START Entries supplied
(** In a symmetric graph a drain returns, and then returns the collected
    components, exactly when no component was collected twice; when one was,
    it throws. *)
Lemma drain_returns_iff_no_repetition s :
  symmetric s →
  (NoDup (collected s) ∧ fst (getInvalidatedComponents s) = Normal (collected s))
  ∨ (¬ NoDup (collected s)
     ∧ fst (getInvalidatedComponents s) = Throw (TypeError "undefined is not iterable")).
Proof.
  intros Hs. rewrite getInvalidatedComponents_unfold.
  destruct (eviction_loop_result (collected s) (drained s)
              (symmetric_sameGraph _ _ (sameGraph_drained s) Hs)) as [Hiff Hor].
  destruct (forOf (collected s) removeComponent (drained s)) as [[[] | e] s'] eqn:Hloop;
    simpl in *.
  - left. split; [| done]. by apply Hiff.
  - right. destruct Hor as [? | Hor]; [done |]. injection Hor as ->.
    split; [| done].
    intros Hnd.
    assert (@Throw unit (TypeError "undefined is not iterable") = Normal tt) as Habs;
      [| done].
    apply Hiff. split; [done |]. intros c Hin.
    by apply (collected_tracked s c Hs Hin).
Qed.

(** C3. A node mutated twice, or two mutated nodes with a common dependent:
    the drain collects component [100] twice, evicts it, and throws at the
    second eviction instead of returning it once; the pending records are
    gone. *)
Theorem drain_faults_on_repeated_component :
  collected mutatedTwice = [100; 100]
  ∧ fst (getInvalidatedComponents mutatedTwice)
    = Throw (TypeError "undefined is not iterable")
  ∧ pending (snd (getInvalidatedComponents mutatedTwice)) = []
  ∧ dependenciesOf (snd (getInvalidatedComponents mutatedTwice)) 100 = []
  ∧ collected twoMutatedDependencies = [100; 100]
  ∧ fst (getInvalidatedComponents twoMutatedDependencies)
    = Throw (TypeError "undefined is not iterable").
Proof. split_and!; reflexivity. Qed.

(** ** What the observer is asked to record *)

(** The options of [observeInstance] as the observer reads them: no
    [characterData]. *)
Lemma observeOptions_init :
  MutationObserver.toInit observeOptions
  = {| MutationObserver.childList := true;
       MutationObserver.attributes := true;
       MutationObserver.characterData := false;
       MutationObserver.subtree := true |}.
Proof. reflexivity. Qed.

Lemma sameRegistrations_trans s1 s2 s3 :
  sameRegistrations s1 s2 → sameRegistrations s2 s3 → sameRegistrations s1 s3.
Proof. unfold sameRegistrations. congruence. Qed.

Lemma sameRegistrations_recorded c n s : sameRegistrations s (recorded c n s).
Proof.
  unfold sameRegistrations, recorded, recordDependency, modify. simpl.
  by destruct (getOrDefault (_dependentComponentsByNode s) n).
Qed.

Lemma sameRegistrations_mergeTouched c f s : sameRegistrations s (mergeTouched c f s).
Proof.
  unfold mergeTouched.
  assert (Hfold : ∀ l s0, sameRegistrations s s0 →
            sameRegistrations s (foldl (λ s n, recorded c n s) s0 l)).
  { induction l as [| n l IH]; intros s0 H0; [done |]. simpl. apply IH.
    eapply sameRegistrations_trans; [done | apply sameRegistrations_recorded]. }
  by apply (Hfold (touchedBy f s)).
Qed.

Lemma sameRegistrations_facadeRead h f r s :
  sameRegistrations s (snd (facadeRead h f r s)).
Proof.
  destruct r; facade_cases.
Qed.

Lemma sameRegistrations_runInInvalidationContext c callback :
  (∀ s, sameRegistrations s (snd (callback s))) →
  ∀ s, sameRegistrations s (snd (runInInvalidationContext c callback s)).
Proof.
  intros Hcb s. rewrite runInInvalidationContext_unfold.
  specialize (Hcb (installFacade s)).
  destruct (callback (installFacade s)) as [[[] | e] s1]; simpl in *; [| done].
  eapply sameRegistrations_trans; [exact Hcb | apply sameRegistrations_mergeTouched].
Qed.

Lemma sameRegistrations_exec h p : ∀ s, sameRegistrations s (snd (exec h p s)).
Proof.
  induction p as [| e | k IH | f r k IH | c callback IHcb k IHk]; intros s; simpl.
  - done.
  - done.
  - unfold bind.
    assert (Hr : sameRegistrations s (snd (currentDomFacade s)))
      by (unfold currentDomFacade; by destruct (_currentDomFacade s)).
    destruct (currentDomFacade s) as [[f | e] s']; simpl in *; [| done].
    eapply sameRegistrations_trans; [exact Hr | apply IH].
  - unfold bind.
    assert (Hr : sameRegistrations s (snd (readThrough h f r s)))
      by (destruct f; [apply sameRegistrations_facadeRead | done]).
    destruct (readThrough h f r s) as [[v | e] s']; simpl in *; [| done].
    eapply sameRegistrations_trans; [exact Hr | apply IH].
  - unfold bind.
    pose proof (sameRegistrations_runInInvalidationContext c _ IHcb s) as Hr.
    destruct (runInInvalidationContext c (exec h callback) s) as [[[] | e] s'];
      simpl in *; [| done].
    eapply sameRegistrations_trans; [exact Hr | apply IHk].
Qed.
END Entries supplied
* _What you need to do_: Check each line of the data above for the word "TypeError" and copy the ones where it is found.

* _Written response_:
     ∧ fst (getInvalidatedComponents s) = Throw (TypeError "undefined is not iterable")).
    assert (@Throw unit (TypeError "undefined is not iterable") = Normal tt) as Habs;
    = Throw (TypeError "undefined is not iterable")
    = Throw (TypeError "undefined is not iterable").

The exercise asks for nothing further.